(Records provided)

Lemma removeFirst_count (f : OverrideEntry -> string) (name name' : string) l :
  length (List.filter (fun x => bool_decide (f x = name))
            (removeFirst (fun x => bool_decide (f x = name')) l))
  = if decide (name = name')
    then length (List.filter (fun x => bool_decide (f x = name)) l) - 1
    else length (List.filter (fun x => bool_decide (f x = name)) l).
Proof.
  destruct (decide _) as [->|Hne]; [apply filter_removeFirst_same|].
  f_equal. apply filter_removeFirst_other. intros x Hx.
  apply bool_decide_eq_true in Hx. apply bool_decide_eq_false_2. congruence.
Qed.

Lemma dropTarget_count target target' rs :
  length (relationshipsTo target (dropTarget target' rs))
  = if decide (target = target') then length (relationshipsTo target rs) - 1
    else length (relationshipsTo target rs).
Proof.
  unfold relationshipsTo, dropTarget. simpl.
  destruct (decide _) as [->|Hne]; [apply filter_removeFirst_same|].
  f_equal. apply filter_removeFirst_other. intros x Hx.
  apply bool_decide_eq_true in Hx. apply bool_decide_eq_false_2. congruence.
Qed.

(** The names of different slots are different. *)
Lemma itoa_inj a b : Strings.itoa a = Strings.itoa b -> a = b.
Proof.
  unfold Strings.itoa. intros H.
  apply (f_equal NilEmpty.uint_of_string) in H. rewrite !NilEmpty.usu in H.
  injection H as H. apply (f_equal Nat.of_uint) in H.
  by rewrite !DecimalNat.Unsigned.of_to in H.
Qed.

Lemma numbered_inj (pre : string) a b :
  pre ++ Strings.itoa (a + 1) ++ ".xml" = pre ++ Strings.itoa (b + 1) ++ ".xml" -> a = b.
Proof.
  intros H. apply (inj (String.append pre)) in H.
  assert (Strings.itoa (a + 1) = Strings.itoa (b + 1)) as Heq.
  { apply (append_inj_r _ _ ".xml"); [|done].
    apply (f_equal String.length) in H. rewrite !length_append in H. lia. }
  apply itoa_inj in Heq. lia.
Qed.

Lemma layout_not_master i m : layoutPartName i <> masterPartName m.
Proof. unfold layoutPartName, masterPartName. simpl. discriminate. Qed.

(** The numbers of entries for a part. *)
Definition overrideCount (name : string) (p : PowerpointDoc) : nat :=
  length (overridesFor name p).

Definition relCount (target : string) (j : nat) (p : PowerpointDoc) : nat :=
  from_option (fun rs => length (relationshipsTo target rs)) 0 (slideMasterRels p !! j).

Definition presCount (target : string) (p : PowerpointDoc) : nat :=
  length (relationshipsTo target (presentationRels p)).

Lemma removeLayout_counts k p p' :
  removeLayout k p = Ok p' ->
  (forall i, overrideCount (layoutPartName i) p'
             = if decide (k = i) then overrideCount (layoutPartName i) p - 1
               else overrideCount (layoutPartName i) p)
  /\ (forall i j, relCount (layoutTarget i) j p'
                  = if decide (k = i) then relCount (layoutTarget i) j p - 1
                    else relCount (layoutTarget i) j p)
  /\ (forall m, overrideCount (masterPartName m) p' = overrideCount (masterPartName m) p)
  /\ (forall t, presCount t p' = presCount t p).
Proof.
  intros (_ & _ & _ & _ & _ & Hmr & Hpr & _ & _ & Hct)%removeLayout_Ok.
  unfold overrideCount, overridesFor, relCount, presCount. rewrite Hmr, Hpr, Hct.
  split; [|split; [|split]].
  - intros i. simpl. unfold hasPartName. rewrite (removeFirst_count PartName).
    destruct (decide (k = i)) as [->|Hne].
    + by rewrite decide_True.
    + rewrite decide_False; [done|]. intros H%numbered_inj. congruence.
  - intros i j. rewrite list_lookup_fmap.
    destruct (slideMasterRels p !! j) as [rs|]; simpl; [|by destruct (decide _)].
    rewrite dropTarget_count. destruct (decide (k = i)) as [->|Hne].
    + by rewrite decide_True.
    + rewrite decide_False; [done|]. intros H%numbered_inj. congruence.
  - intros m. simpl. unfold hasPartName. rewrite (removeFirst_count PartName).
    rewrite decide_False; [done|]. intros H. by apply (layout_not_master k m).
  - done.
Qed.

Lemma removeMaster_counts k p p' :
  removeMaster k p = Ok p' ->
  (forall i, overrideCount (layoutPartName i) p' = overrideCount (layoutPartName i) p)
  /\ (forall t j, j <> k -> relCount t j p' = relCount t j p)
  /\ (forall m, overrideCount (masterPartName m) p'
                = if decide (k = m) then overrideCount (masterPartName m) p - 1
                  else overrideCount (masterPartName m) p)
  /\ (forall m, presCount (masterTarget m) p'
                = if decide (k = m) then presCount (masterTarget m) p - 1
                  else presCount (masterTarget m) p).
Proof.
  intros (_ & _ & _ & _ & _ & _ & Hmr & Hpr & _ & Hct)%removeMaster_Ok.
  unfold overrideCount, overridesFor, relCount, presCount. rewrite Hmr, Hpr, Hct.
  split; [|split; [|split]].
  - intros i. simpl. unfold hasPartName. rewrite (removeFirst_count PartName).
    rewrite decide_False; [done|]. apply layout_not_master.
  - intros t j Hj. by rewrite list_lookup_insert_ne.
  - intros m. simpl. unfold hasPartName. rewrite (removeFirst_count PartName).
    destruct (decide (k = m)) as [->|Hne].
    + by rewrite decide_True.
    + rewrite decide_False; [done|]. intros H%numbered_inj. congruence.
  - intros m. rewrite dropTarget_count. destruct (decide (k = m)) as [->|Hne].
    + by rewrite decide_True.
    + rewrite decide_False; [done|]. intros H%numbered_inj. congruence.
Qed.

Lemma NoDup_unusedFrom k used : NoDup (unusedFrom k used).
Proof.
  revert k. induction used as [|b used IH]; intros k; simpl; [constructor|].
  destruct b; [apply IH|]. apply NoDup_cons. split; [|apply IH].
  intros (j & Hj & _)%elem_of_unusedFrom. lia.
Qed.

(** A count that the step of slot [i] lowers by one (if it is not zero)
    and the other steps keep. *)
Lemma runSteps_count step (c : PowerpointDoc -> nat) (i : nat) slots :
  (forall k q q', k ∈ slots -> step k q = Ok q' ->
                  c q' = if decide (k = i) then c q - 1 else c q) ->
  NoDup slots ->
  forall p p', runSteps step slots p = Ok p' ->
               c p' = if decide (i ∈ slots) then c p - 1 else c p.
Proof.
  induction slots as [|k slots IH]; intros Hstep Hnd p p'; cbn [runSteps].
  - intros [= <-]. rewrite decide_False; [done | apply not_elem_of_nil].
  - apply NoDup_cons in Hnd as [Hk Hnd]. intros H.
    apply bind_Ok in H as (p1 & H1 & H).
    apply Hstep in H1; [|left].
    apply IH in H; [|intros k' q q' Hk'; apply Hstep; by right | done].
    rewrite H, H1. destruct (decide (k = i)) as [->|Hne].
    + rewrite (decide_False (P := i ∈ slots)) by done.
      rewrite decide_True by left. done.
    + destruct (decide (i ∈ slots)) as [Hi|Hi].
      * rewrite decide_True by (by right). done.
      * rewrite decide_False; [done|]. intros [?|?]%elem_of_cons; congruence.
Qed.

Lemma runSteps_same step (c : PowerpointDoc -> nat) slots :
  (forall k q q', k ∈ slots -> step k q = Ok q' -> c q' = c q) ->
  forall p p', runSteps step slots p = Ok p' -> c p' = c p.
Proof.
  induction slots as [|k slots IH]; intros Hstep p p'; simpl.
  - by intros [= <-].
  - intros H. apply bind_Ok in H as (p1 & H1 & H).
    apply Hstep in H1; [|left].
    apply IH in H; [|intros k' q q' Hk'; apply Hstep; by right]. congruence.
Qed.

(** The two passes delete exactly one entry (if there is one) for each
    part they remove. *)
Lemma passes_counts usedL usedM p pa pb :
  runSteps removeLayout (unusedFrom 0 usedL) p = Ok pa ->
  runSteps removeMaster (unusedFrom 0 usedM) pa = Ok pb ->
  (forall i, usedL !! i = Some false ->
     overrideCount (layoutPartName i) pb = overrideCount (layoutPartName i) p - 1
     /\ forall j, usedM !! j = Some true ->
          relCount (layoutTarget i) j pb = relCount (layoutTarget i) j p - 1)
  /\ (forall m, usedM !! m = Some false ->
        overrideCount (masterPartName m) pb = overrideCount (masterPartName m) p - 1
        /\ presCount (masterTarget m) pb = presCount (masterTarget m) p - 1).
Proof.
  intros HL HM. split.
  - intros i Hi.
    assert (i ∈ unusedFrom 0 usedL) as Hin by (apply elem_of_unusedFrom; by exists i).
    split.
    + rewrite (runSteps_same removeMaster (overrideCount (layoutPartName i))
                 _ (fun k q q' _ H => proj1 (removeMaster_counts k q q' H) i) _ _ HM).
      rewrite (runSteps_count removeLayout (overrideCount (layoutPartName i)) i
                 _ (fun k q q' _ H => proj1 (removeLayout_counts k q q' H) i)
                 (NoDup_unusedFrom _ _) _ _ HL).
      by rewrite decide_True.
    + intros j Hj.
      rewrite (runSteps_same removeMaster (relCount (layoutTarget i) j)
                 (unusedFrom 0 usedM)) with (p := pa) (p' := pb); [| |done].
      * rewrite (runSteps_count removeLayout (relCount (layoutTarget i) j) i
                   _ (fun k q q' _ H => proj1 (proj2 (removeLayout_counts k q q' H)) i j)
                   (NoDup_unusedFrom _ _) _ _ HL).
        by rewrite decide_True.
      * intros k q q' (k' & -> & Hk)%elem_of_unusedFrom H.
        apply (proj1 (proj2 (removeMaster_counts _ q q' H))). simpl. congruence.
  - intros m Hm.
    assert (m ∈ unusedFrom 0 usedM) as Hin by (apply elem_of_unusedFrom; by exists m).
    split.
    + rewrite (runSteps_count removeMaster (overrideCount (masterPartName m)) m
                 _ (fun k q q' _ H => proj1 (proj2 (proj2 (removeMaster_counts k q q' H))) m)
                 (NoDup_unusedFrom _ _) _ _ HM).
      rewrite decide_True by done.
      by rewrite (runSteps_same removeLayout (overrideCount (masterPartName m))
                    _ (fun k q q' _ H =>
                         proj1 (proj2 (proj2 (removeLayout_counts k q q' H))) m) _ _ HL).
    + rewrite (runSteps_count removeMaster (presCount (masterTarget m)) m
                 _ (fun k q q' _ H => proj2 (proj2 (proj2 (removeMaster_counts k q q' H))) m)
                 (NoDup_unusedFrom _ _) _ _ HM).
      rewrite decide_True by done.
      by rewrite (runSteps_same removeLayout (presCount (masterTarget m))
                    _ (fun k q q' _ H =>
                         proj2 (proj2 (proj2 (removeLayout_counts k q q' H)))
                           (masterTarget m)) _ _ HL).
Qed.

(End Records provided)
(Records provided)

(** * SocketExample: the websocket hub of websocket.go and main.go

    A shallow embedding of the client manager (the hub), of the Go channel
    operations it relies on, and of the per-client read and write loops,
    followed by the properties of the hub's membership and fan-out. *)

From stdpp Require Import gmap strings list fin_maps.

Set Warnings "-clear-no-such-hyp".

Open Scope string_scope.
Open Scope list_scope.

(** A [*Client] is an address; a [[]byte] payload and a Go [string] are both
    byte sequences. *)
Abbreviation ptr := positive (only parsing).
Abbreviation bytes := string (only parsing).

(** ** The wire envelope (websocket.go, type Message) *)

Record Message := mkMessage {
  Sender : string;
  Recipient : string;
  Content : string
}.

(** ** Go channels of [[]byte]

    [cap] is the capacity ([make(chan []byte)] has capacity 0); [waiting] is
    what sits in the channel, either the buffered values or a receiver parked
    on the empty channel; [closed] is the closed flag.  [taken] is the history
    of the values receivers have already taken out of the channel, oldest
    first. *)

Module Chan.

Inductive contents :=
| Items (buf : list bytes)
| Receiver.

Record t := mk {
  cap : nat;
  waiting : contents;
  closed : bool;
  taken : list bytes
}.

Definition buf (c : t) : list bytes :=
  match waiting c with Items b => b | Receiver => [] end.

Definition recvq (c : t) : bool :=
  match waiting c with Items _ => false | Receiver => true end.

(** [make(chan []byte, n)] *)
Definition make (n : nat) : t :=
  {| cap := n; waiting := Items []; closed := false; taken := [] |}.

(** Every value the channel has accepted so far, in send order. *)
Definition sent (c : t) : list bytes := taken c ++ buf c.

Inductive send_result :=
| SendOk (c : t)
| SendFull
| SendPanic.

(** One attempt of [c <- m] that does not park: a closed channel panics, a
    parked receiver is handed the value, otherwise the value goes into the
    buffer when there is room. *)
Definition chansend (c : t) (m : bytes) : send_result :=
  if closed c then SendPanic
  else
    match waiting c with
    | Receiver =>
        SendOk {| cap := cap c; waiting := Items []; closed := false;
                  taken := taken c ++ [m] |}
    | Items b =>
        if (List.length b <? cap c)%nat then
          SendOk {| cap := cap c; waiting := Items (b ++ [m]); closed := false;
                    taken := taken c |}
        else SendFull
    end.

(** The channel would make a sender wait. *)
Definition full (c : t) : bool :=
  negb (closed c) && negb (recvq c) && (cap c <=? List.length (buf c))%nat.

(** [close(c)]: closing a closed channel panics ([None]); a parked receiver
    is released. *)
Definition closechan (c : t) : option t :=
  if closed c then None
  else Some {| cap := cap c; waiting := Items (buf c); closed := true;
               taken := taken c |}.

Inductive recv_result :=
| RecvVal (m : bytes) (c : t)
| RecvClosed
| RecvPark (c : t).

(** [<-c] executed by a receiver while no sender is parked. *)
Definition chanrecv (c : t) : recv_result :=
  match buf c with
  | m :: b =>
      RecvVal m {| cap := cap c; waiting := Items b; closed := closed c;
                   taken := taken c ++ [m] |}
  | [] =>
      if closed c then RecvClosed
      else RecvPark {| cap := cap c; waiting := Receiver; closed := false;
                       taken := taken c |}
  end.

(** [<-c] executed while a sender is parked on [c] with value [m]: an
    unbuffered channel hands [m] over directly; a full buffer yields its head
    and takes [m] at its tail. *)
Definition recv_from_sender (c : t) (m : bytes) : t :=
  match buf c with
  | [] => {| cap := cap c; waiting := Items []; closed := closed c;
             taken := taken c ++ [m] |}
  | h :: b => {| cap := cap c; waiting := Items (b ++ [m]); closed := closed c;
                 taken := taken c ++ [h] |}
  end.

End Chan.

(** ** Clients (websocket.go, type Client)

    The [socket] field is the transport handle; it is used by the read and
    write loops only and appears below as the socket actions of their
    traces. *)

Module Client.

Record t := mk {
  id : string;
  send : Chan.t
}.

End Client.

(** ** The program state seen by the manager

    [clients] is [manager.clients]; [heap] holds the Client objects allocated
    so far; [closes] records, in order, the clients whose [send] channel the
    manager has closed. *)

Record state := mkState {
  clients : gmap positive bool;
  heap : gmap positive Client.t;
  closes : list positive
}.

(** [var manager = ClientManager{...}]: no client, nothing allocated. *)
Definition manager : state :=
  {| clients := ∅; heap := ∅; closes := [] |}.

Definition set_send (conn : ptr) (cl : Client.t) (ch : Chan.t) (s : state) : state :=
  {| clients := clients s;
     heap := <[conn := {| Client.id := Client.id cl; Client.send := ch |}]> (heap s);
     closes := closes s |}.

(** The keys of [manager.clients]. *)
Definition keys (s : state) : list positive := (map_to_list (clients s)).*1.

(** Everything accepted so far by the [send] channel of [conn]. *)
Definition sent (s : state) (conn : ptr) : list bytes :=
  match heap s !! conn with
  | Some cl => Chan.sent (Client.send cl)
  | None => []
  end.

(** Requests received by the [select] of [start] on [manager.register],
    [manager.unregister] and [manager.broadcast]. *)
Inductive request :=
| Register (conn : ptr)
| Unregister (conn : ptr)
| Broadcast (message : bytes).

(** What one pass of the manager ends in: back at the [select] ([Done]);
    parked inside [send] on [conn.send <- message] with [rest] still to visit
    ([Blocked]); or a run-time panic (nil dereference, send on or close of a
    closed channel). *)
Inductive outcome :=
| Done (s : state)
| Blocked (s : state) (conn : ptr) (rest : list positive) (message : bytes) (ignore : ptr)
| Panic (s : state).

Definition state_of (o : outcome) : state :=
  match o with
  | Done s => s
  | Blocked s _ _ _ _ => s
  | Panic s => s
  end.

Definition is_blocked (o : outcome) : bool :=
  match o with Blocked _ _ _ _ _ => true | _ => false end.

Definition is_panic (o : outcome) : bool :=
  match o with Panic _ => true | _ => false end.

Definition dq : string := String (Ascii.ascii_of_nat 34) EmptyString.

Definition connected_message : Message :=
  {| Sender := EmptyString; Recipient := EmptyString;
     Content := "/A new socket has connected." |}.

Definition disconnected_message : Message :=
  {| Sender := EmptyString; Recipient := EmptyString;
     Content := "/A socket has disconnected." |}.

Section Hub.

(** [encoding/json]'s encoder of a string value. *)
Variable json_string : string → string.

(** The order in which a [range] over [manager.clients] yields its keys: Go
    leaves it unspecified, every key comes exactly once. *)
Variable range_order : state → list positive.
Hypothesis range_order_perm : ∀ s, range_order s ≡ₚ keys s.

(End Records provided)

*Directions for this task*.
Look through the material above and print exactly the lines from the one containing "Module Chan." to the one containing "match waiting c with Items b", both included, and nothing more.

*Completed task*.
Module Chan.

Inductive contents :=
| Items (buf : list bytes)
| Receiver.

Record t := mk {
  cap : nat;
  waiting : contents;
  closed : bool;
  taken : list bytes
}.

Definition buf (c : t) : list bytes :=
  match waiting c with Items b => b | Receiver => [] end.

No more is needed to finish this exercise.